The painting then introduces further food for thought. Bronzino’s exceptional descriptive ability, which made him one of the most skilled (but also one of the coldest) portraitists in the entire history of art, and the extraordinary naturalness with which he used to portray his subjects, led many commentators, especially ancient ones, to lavish bizarre celebrations of the work, based on the contrast between the painter’s skill and the feelings of repulsion that the subject aroused in those who observed it. One example is Vasari himself, who appreciates that Bronzino succeeded in a “beautiful and marvelous” painting despite the “extravagance of monstrous limbs” of the dwarf. And again the erudite Domenico Maria Manni, in his Veglie piacevoli (Pleasant Vigils ) of 1759, argued that Cosimo I wanted Braccio di Bartolo to be portrayed “so that the monstrosity all of him might remain visible to the eye of posterity as a marvelous thing.” Today such considerations would be considered ethically unacceptable, but in eras when dwarves fell squarely into the category of “deformed” and “monstrous,” Bronzino’s painting was seen as a demonstration of skill and of painting’s ability to render even subjects capable of provoking revulsion. All this was in line with the artistic trends of the time: artistic debates on the grotesque and the monstrous were spreading (the writings of the Portuguese painter Francisco de Hollanda, in particular, are worth mentioning), and there were not a few artists who had tried their hand at the theme (think of the sculptures in the Monster Park of Bomarzo, or the engravings of Federico Zuccari).

In 2010, on the occasion of the major Bronzino exhibition held at Palazzo Strozzi, the painting of the dwarf Morgante underwent a demanding restoration, one of the most important in recent years: in fact, the work had been heavily altered during the nineteenth century, when it was located at the Medici villa of Poggio Imperiale, because Braccio di Bartolo had been transformed into the god Bacchus. In other words, the owl had been replaced with a goblet of wine, the head of the dwarf had been crowned with a vine leaf, and likewise a sort of loincloth, also made of grapes and vine leaves, was added to the figure of the dwarf.

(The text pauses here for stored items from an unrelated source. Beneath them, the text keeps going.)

(* ===== verification/PacketQueue.v ===== *)
(** * Packet queues of ports

    [mem/packet_queue.hh] and [mem/packet_queue.cc]: a port buffers the packets it cannot send
    yet, ordered by the tick they are due at, and sends the first one when its send event fires
    or when the peer asks for a retry.

    The queue sees the event queue through the interface [EventManager], the operations of the
    class of that name in [sim/eventq.hh] on the one event the packet queue owns;
    [EventManagerLaws] states what it relies on and [PacketQueueProofs] shows that the event
    queue of [EventQueue] provides it.  [sendTiming] is a virtual function that calls the peer:
    it is a parameter, and it may call the queue again before it returns. *)

From stdpp Require Import strings.
From S2P Require Import Prelude MemCmd Packet Drain CacheQueue.

Open Scope Z_scope.

(** The event manager, seen by the owner of one event: [scheduledAt] is [when()] while the event
    is [scheduled()]. *)
Class EventManager (E : Type) := {
  curTick : E → Z;
  scheduledAt : E → option Z;
  em_schedule : Z → E → res E;
  em_reschedule : Z → E → res E
}.

Class EventManagerLaws (E : Type) `{EventManager E} (em_ok : E → Prop) := {
  schedule_law e t : em_ok e → scheduledAt e = None → curTick e ≤ t →
    ∃ e', em_schedule t e = Ok e' ∧ em_ok e' ∧ scheduledAt e' = Some t ∧ curTick e' = curTick e;
  reschedule_law e t0 t : em_ok e → scheduledAt e = Some t0 → curTick e ≤ t →
    ∃ e', em_reschedule t e = Ok e' ∧ em_ok e' ∧ scheduledAt e' = Some t ∧ curTick e' = curTick e
}.

Module PacketQueue.

#[local] Existing Instance Drain.DrainState_eq_dec.

Abbreviation MaxTick := Queue.MaxTick.

Record DeferredPacket := mkDeferred { tick : Z; pkt : positive }.

#[export] Instance DeferredPacket_eq_dec : EqDecision DeferredPacket.
Proof. solve_decision. Defined.

(** [self] is the address the drain manager knows the queue by. *)
Record PacketQueue := mkPacketQueue {
  self : positive;
  transmitList : list DeferredPacket;
  _disableSanityCheck : bool;
  label : string;
  waitingOnRetry : bool
}.

Definition newPacketQueue (self : positive) (_label : string) (disable_sanity_check : bool) : PacketQueue :=
  mkPacketQueue self [] disable_sanity_check _label false.

Definition with_list (l : list DeferredPacket) (q : PacketQueue) : PacketQueue :=
  mkPacketQueue (self q) l (_disableSanityCheck q) (label q) (waitingOnRetry q).
Definition with_waiting (b : bool) (q : PacketQueue) : PacketQueue :=
  mkPacketQueue (self q) (transmitList q) (_disableSanityCheck q) (label q) b.
Definition disableSanityCheck (q : PacketQueue) : PacketQueue :=
  mkPacketQueue (self q) (transmitList q) true (label q) (waitingOnRetry q).

Definition size (q : PacketQueue) : Z := vsize (transmitList q).
Definition deferredPacketReadyTime (q : PacketQueue) : Z :=
  match transmitList q with [] => MaxTick | dp :: _ => tick dp end.

Definition drain (q : PacketQueue) : Drain.DrainState :=
  match transmitList q with [] => Drain.Drained | _ => Drain.Draining end.

(** Packets are shared with the rest of the simulator: the queue holds their addresses. *)
Abbreviation Packets := (gmap positive Packet.Packet).

Definition addr_of (ps : Packets) (a : positive) : res Z :=
  p ← deref (ps !! a); Packet.getAddr p.

Fixpoint has_addr (ps : Packets) (addr : Z) (l : list DeferredPacket) : res bool :=
  match l with
  | [] => Ok false
  | dp :: l => a ← addr_of ps (pkt dp); if a =? addr then Ok true else has_addr ps addr l
  end.

Definition hasAddr (ps : Packets) (addr : Z) (q : PacketQueue) : res bool :=
  has_addr ps addr (transmitList q).

(** [print a] is the [print()] of the packet at [a]; the state is the byte memory, the sender
    states and the functional packet. *)
Fixpoint check_list (print : positive → Z → string → string) (ps : Packets) (l : list DeferredPacket)
    (s : Queue.fstate) : res (bool * Queue.fstate) :=
  match l with
  | [] => Ok (false, s)
  | dp :: l =>
      other ← deref (ps !! pkt dp);
      let '(mm, ss, p) := s in
      '(found, mm, ss, p) ← Packet.checkFunctionalPacket (print (pkt dp)) other mm ss p;
      if found : bool then Ok (true, (mm, ss, p)) else check_list print ps l (mm, ss, p)
  end.

Definition checkFunctional (print : positive → Z → string → string) (ps : Packets) (q : PacketQueue)
    (s : Queue.fstate) : res (bool * Queue.fstate) :=
  let '(mm, ss, p) := s in
  ss ← Packet.pushLabel (label q) ss p;
  '(found, (mm, ss, p)) ← check_list print ps (transmitList q) (mm, ss, p);
  ss ← Packet.popLabel ss p;
  Ok (found, (mm, ss, p)).

(** The search for the place of a packet: [i] walks from the last element towards the first
    and stops at the first. *)
Fixpoint find_place (ps : Packets) (p : positive) (when : Z) (force_order : bool)
    (l : list DeferredPacket) (i : nat) : res nat :=
  match i with
  | O => Ok O
  | S j =>
      x ← deref (l !! i);
      go ← (if when <? tick x then
              if force_order then
                a ← addr_of ps (pkt x); b ← addr_of ps p; Ok (negb (a =? b))
              else Ok true
            else Ok false);
      if go : bool then find_place ps p when force_order l j else Ok i
  end.

(** The queue, the events, the packets, the drain manager, and the rest of the simulator. *)
Section Queue.
Context {E R : Type} `{EventManager E}.

Record World := mkWorld {
  q : PacketQueue;
  em : E;
  pkts : Packets;
  drains : Drain.World;
  rest : R
}.

Definition with_q (f : PacketQueue → PacketQueue) (w : World) : World :=
  mkWorld (f (q w)) (em w) (pkts w) (drains w) (rest w).
Definition with_em (e : E) (w : World) : World :=
  mkWorld (q w) e (pkts w) (drains w) (rest w).
Definition with_drains (d : Drain.World) (w : World) : World :=
  mkWorld (q w) (em w) (pkts w) d (rest w).

Definition deferredPacketReady (w : World) : bool :=
  match transmitList (q w) with
  | [] => false
  | dp :: _ => tick dp <=? curTick (em w)
  end.

Definition schedSendEvent (when : Z) (w : World) : res World :=
  if waitingOnRetry (q w) then
    _ ← assert_ (bool_decide (scheduledAt (em w) = None));
    Ok w
  else if negb (when =? MaxTick) then
    let when := Z.max when (u64 (curTick (em w) + 1)) in
    match scheduledAt (em w) with
    | None => e ← em_schedule when (em w); Ok (with_em e w)
    | Some t =>
        if when <? t then e ← em_reschedule when (em w); Ok (with_em e w) else Ok w
    end
  else
    s ← Drain.drainState (self (q w)) (drains w);
    if bool_decide (s = Drain.Draining) && bool_decide (transmitList (q w) = []) &&
       bool_decide (scheduledAt (em w) = None)
    then d ← Drain.signalDrainDone (self (q w)) (drains w); Ok (with_drains d w)
    else Ok w.

Definition schedSendTiming (p : positive) (when : Z) (force_order : bool) (w : World) : res World :=
  _ ← assert_ (curTick (em w) <=? when);
  x ← deref (pkts w !! p);
  _ ← assert_ (negb (Packet.isExpressSnoop x));
  if negb (_disableSanityCheck (q w)) && (100 <? size (q w)) then Fail Panicked
  else match transmitList (q w) with
  | [] => schedSendEvent when (with_q (with_list [mkDeferred when p]) w)
  | l =>
      i ← find_place (pkts w) p when force_order l (length l - 1);
      Ok (with_q (with_list (take (S i) l ++ mkDeferred when p :: drop (S i) l)) w)
  end.

(** [sendTiming(pkt)] of the subclass: what the peer answers, and what it does meanwhile. *)
Context (sendTiming : positive → World → res (bool * World)).

Definition sendDeferredPacket (w : World) : res World :=
  _ ← assert_ (negb (waitingOnRetry (q w)));
  _ ← assert_ (deferredPacketReady w);
  dp ← deref (head (transmitList (q w)));
  let w := with_q (λ q, with_list (tail (transmitList q)) q) w in
  '(sent, w) ← sendTiming (pkt dp) w;
  let w := with_q (with_waiting (negb sent)) w in
  if negb (waitingOnRetry (q w)) then schedSendEvent (deferredPacketReadyTime (q w)) w
  else Ok (with_q (λ q, with_list (dp :: transmitList q) q) w).

Definition processSendEvent (w : World) : res World :=
  _ ← assert_ (negb (waitingOnRetry (q w)));
  sendDeferredPacket w.

Definition retry (w : World) : res World :=
  _ ← assert_ (waitingOnRetry (q w));
  sendDeferredPacket (with_q (with_waiting false) w).

End Queue.
Arguments World E R : clear implicits.

End PacketQueue.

Il dipinto prima del restauro, con i rifacimenti ottocenteschi
The painting before restoration, with 19th-century remakes

The restoration, in addition to integrating the color falls and repairing the cuts and tears that it had suffered over the centuries, totally eliminated the nineteenth-century additions, giving us back the original image as it was intended by Bronzino: after the exhibition, with the opening of the new rooms of the Uffizi, the then director Antonio Natali wanted to place the painting in the center of room 64, one of the two dedicated to Bronzino. So, Braccio di Bartolo now occupies a central role within one of the world’s major museums: with our modern sensibilities, we can think that, despite the mockery the dwarf had to endure during his lifetime, his fame has transcended the centuries and Braccio is now the undisputed protagonist of a painting of immeasurable skill and profound allegorical significance in the context of an illustrious dispute between artists and literati. Qualities that make it one of the most important works of the sixteenth century.